🤖 AI Summary
Existing sparse network generation models struggle to jointly control degree heterogeneity, persistent transitivity (clustering), and systemic assortativity—particularly because assortativity often relies on degree-preserving rewiring, yielding opaque mechanisms. This paper proposes a copula-driven sparse graph generation framework that, for the first time, decouples node popularity (governing degree distribution) from geometric positions (governing local clustering). It explicitly parameterizes degree mixing via low-dimensional copulas, enabling coordinated control of all three properties. Theoretically, we establish joint convergence of degree distribution, clustering, and assortativity in the sparse limit; uncover a degree-tail bimodality phenomenon; and extend CoLaS-HT to preserve heavy-tailed degrees under sparsity constraints. Algorithmically, we introduce a unified single-graph calibration method that matches both transitivity and assortativity using only one observed graph—while guaranteeing sparsity, non-vanishing clustering, and tunable assortativity.
📝 Abstract
Empirical networks are typically sparse yet display pronounced degree variation, persistent transitivity, and systematic degree mixing. Most sparse generators control at most two of these features, and assortativity is often achieved by degree-preserving rewiring, which obscures the mechanism-parameter link. We introduce CoLaS (copula-seeded local latent-space graphs), a modular latent-variable model that separates marginal specifications from dependence. Each node has a popularity variable governing degree heterogeneity and a latent geometric location governing locality. A low-dimensional copula couples popularity and location, providing an interpretable dependence parameter that tunes degree mixing while leaving the chosen marginals unchanged. Under shrinking-range locality, edges are conditionally independent, the graph remains sparse, and clustering does not vanish. We develop sparse-limit theory for degrees, transitivity, and assortativity.

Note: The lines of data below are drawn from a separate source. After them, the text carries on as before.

(** * NeoMaze: maze generation, sampling, path finding and collision

    A shallow embedding of [src/utils/maze.ts] and of the simulation helpers
    of [src/App.tsx], followed by the properties proved about them.

    Conventions of the embedding:
    - grid indices and cell coordinates are [Z] (the source adds negative
      offsets to them);
    - JavaScript numbers that hold continuous quantities (positions, radii,
      distances, [Math.random()]) are exact rationals [Q]; [Math.floor] and
      [Math.ceil] are [Qfloor] and [Qceiling];
    - a grid is the array of rows the source builds, [grid[z][x]];
    - the insertion-ordered [Set<string>] of keys [`${x},${z}`] is the list
      of the cells whose keys were added (the key format is injective on
      integer pairs). *)

From Stdlib Require Import String DecimalString.
From Stdlib Require DecimalZ Finite.
From Stdlib Require Import ZArith QArith Qround Qabs List Bool Lia Lqa
  Permutation Arith.
Import ListNotations.

Open Scope Z_scope.

(** ** types.ts *)

Inductive GamePhase :=
| MENU | MEMORIZE | PLAYING | MAP_PEEK | GAME_OVER | LEVEL_COMPLETE | VICTORY.

Inductive CellType := WALL | PATH | START | END.

Inductive ObstacleType := STATIC_SPIKE | PATROL_ENEMY.

Inductive Axis := AxisX | AxisZ.

(** [Position]: a continuous coordinate. *)
Record Position := mkPosition { pos_x : Q; pos_z : Q }.

(** A grid cell, [(x, z)] with integer coordinates (a [Position] whose
    fields hold integers). *)
Definition Cell := (Z * Z)%type.

(** [Obstacle]: [x] and [z] are the position recorded when the level was
    built; the fields [startLevel] always fills are not optional here. *)
Record Obstacle := mkObstacle {
  obs_id : string;
  obs_x : Q;
  obs_z : Q;
  obs_type : ObstacleType;
  obs_axis : Axis;
  obs_speed : Q;
  obs_range : Q;
  obs_initialPos : Position
}.

Definition Grid := list (list CellType).

Definition GamePhase_eqb (a b : GamePhase) : bool :=
  match a, b with
  | MENU, MENU | MEMORIZE, MEMORIZE | PLAYING, PLAYING | MAP_PEEK, MAP_PEEK
  | GAME_OVER, GAME_OVER | LEVEL_COMPLETE, LEVEL_COMPLETE | VICTORY, VICTORY => true
  | _, _ => false
  end.

Definition cell_eqb (a b : Cell) : bool :=
  (fst a =? fst b) && (snd a =? snd b).

Lemma cell_eqb_eq a b : cell_eqb a b = true <-> a = b.
Proof.
  destruct a as [ax az], b as [bx bz]; unfold cell_eqb; simpl.
  rewrite andb_true_iff, !Z.eqb_eq. split.
  - intros [-> ->]; reflexivity.
  - intros H; inversion H; auto.
Qed.

Lemma cell_eqb_refl a : cell_eqb a a = true.
Proof. apply cell_eqb_eq; reflexivity. Qed.

Lemma cell_eq_dec (a b : Cell) : {a = b} + {a <> b}.
Proof. decide equality; apply Z.eq_dec. Qed.

(** ** Array access *)

(** [arr[i]] for an integer [i]: [None] is JavaScript's [undefined]. *)
Definition index {A} (arr : list A) (i : Z) : option A :=
  if i <? 0 then None else nth_error arr (Z.to_nat i).

(** [arr.length]. *)
Definition len {A} (arr : list A) : Z := Z.of_nat (length arr).

(** [grid[z][x]] as a value: [None] when the row or the element is
    [undefined].  Where the source reads [grid[z][x]] without a guard on [z]
    the embedding of that function says what happens when the row is
    missing. *)
Definition cellAt (grid : Grid) (x z : Z) : option CellType :=
  match index grid z with
  | Some r => index r x
  | None => None
  end.

(** [grid[0].length] where a guard has already established that row 0
    exists ([0 <= z < grid.length] for some [z]); [0] otherwise. *)
Definition width0 (grid : Grid) : Z :=
  match grid with
  | r :: _ => len r
  | [] => 0
  end.

(** [grid[z][x] === CellType.WALL] and its negation; [undefined] is not
    [WALL]. *)
Definition isWall (grid : Grid) (x z : Z) : bool :=
  match cellAt grid x z with
  | Some WALL => true
  | _ => false
  end.

(** The bounds test both [findShortestPath] and [checkWallCollision] apply
    before reading a cell:
    [z >= 0 && z < grid.length && x >= 0 && x < grid[0].length]. *)
Definition inGrid (grid : Grid) (x z : Z) : bool :=
  (0 <=? z) && (z <? len grid) && (0 <=? x) && (x <? width0 grid).

(** ** constants.ts *)

Definition PLAYER_RADIUS : Q := 3 # 10.
Definition PULVERISE_RADIUS : Q := 7 # 2.

(** ** Comparison of numbers *)

Definition Qltb (a b : Q) : bool := negb (Qle_bool b a).

Lemma Qltb_lt a b : Qltb a b = true <-> (a < b)%Q.
Proof.
  unfold Qltb. rewrite negb_true_iff. split.
  - intros H. apply Qnot_le_lt. intro Hle.
    apply Qle_bool_iff in Hle. congruence.
  - intros H. destruct (Qle_bool b a) eqn:E; [|reflexivity].
    apply Qle_bool_iff in E. exfalso. apply (Qlt_not_le _ _ H E).
Qed.

(** ** A [for] loop that returns [true] from inside its body

    [for (let i = lo; i < hi; i++) { if (body i) return true; }], followed
    by code that is reached only when no iteration returned. *)

Fixpoint anyFrom (n : nat) (i : Z) (body : Z -> bool) : bool :=
  match n with
  | O => false
  | S n' => if body i then true else anyFrom n' (i + 1) body
  end.

Definition forAny (lo hi : Z) (body : Z -> bool) : bool :=
  anyFrom (Z.to_nat (hi - lo)) lo body.

(** ** App.tsx: checkWallCollision *)

Module App.

Definition checkWallCollision (x z : Q) (map : Grid) : bool :=
  let pMinX := (x - PLAYER_RADIUS)%Q in
  let pMaxX := (x + PLAYER_RADIUS)%Q in
  let pMinZ := (z - PLAYER_RADIUS)%Q in
  let pMaxZ := (z + PLAYER_RADIUS)%Q in
  let startX := Qfloor (pMinX - (1 # 2)) in
  let endX := Qceiling (pMaxX + (1 # 2)) in
  let startZ := Qfloor (pMinZ - (1 # 2)) in
  let endZ := Qceiling (pMaxZ + (1 # 2)) in
  forAny startZ endZ (fun cz =>
    forAny startX endX (fun cx =>
      if inGrid map cx cz then
        if isWall map cx cz then
          let wMinX := (inject_Z cx - (1 # 2))%Q in
          let wMaxX := (inject_Z cx + (1 # 2))%Q in
          let wMinZ := (inject_Z cz - (1 # 2))%Q in
          let wMaxZ := (inject_Z cz + (1 # 2))%Q in
          Qltb pMinX wMaxX && Qltb wMinX pMaxX
            && Qltb pMinZ wMaxZ && Qltb wMinZ pMaxZ
        else false
      else false)).

(** The state updater of [setPlayerPos] in [update]: the displacement
    [(dx, dz)] of the tick applied to the previous position [prev]. *)
Definition movePlayer (grid : Grid) (dx dz : Q) (prev : Position) : Position :=
  let nextX := (pos_x prev + dx)%Q in
  let nextZ := (pos_z prev + dz)%Q in
  let newX := if negb (checkWallCollision nextX (pos_z prev) grid)
              then nextX else pos_x prev in
  let newZ := if negb (checkWallCollision newX nextZ grid)
              then nextZ else pos_z prev in
  mkPosition newX newZ.

(** *** Session state

    The React state and refs the simulation reads and writes.  A state
    setter takes effect at once (the updater functions the source passes to
    [setLives], [setObstacles] and [setPulveriseCooldown] make the result the
    same as React's queued application).  [invulnerable] is
    [invulnerableRef.current]; [timeouts] holds the due times, in
    milliseconds, of the pending callbacks [handleHit] scheduled with
    [setTimeout]; [clock] is the time of the latest event. *)
Record Session := mkSession {
  phase : GamePhase;
  isPaused : bool;
  lives : Z;
  playerPos : Position;
  canPulverise : bool;
  pulveriseCooldown : Z;
  obstacles : list Obstacle;
  invulnerable : bool;
  timeouts : list Q;
  clock : Q
}.

Definition setLives (f : Z -> Z) (s : Session) : Session :=
  mkSession (phase s) (isPaused s) (f (lives s)) (playerPos s) (canPulverise s)
    (pulveriseCooldown s) (obstacles s) (invulnerable s) (timeouts s) (clock s).

Definition setPhase (p : GamePhase) (s : Session) : Session :=
  mkSession p (isPaused s) (lives s) (playerPos s) (canPulverise s)
    (pulveriseCooldown s) (obstacles s) (invulnerable s) (timeouts s) (clock s).

Definition setCanPulverise (b : bool) (s : Session) : Session :=
  mkSession (phase s) (isPaused s) (lives s) (playerPos s) b
    (pulveriseCooldown s) (obstacles s) (invulnerable s) (timeouts s) (clock s).

Definition setPulveriseCooldown (f : Z -> Z) (s : Session) : Session :=
  mkSession (phase s) (isPaused s) (lives s) (playerPos s) (canPulverise s)
    (f (pulveriseCooldown s)) (obstacles s) (invulnerable s) (timeouts s) (clock s).

Definition setObstacles (f : list Obstacle -> list Obstacle) (s : Session) : Session :=
  mkSession (phase s) (isPaused s) (lives s) (playerPos s) (canPulverise s)
    (pulveriseCooldown s) (f (obstacles s)) (invulnerable s) (timeouts s) (clock s).

Definition setPlayerPos (f : Position -> Position) (s : Session) : Session :=
  mkSession (phase s) (isPaused s) (lives s) (f (playerPos s)) (canPulverise s)
    (pulveriseCooldown s) (obstacles s) (invulnerable s) (timeouts s) (clock s).

Definition setIsPaused (b : bool) (s : Session) : Session :=
  mkSession (phase s) b (lives s) (playerPos s) (canPulverise s)
    (pulveriseCooldown s) (obstacles s) (invulnerable s) (timeouts s) (clock s).

Definition setInvulnerable (b : bool) (s : Session) : Session :=
  mkSession (phase s) (isPaused s) (lives s) (playerPos s) (canPulverise s)
    (pulveriseCooldown s) (obstacles s) b (timeouts s) (clock s).

(** [setTimeout(callback, delay)] called at time [now]. *)
Definition setTimeout (now delay : Q) (s : Session) : Session :=
  mkSession (phase s) (isPaused s) (lives s) (playerPos s) (canPulverise s)
    (pulveriseCooldown s) (obstacles s) (invulnerable s)
    (timeouts s ++ [(now + delay)%Q]) (clock s).

Definition setClock (now : Q) (s : Session) : Session :=
  mkSession (phase s) (isPaused s) (lives s) (playerPos s) (canPulverise s)
    (pulveriseCooldown s) (obstacles s) (invulnerable s) (timeouts s) now.

(** The values of [useState] and [useRef] when the component mounts. *)
Definition initial : Session :=
  mkSession MENU false 3 (mkPosition 1 1) false 0 [] false [] 0.

Section Simulation.

(** [Math.sin] and [Math.sqrt], left uninterpreted. *)
Variable sin : Q -> Q.
Variable sqrt : Q -> Q.

(** The live position of an obstacle at [t] seconds, as both [update] and
    [handlePulverise] recompute it. *)
Definition livePosition (t : Q) (obs : Obstacle) : Q * Q :=
  let obsX := pos_x (obs_initialPos obs) in
  let obsZ := pos_z (obs_initialPos obs) in
  match obs_type obs with
  | PATROL_ENEMY =>
      let move := (sin (t * obs_speed obs) * obs_range obs)%Q in
      match obs_axis obs with
      | AxisX => ((obsX + move)%Q, obsZ)
      | AxisZ => (obsX, (obsZ + move)%Q)
      end
  | STATIC_SPIKE => (obsX, obsZ)
  end.

Definition distance (t : Q) (obs : Obstacle) (player : Position) : Q :=
  let p := livePosition t obs in
  sqrt ((fst p - pos_x player) ^ 2 + (snd p - pos_z player) ^ 2)%Q.

Definition handleHit (now : Q) (s : Session) : Session :=
  let s := setInvulnerable true s in
  let s :=
    let newLives := lives s - 1 in
    let s := if newLives <=? 0 then setPhase GAME_OVER s else s in
    setLives (fun _ => newLives) s in
  setTimeout now 1500 s.

(** Step 3 of [update]: the [obstacles.forEach] pass.  The obstacle list
    and the player position are the ones the callback closed over; the
    accumulator carries the session and [nearbyEnemy]. *)
Definition checkObstacle (time : Q) (player : Position)
    (acc : Session * bool) (obs : Obstacle) : Session * bool :=
  let t := (time / 1000)%Q in
  let (s, nearbyEnemy) := acc in
  let dist := distance t obs player in
  let nearbyEnemy := if Qltb dist PULVERISE_RADIUS then true else nearbyEnemy in
  let s := if Qltb dist (PLAYER_RADIUS + (35 # 100)) && negb (invulnerable s)
           then handleHit time s else s in
  (s, nearbyEnemy).

Definition obstaclePass (time : Q) (s : Session) : Session * bool :=
  fold_left (checkObstacle time (playerPos s)) (obstacles s) (s, false).

(** [update(time)], restricted to the guard, the obstacle pass and
    [setCanPulverise]. *)
Definition update (time : Q) (s : Session) : Session :=
  if negb (GamePhase_eqb (phase s) PLAYING) || isPaused s then s
  else
    let (s', nearbyEnemy) := obstaclePass time s in
    setCanPulverise (nearbyEnemy && (pulveriseCooldown s =? 0)) s'.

Degrees converge to mixed-Poisson limits and we establish a degree-tail dichotomy: with fixed-range local kernels, degree tails are necessarily light, even under heavy-ailed popularity. To recover power-law degrees without sacrificing sparsity or locality, we propose CoLaS-HT, a minimal tail-inheriting extension in which effective connection ranges grow with popularity. Finally, under an identifiability condition, we provide a consistent one-graph calibration method based on jointly matching transitivity and assortativity.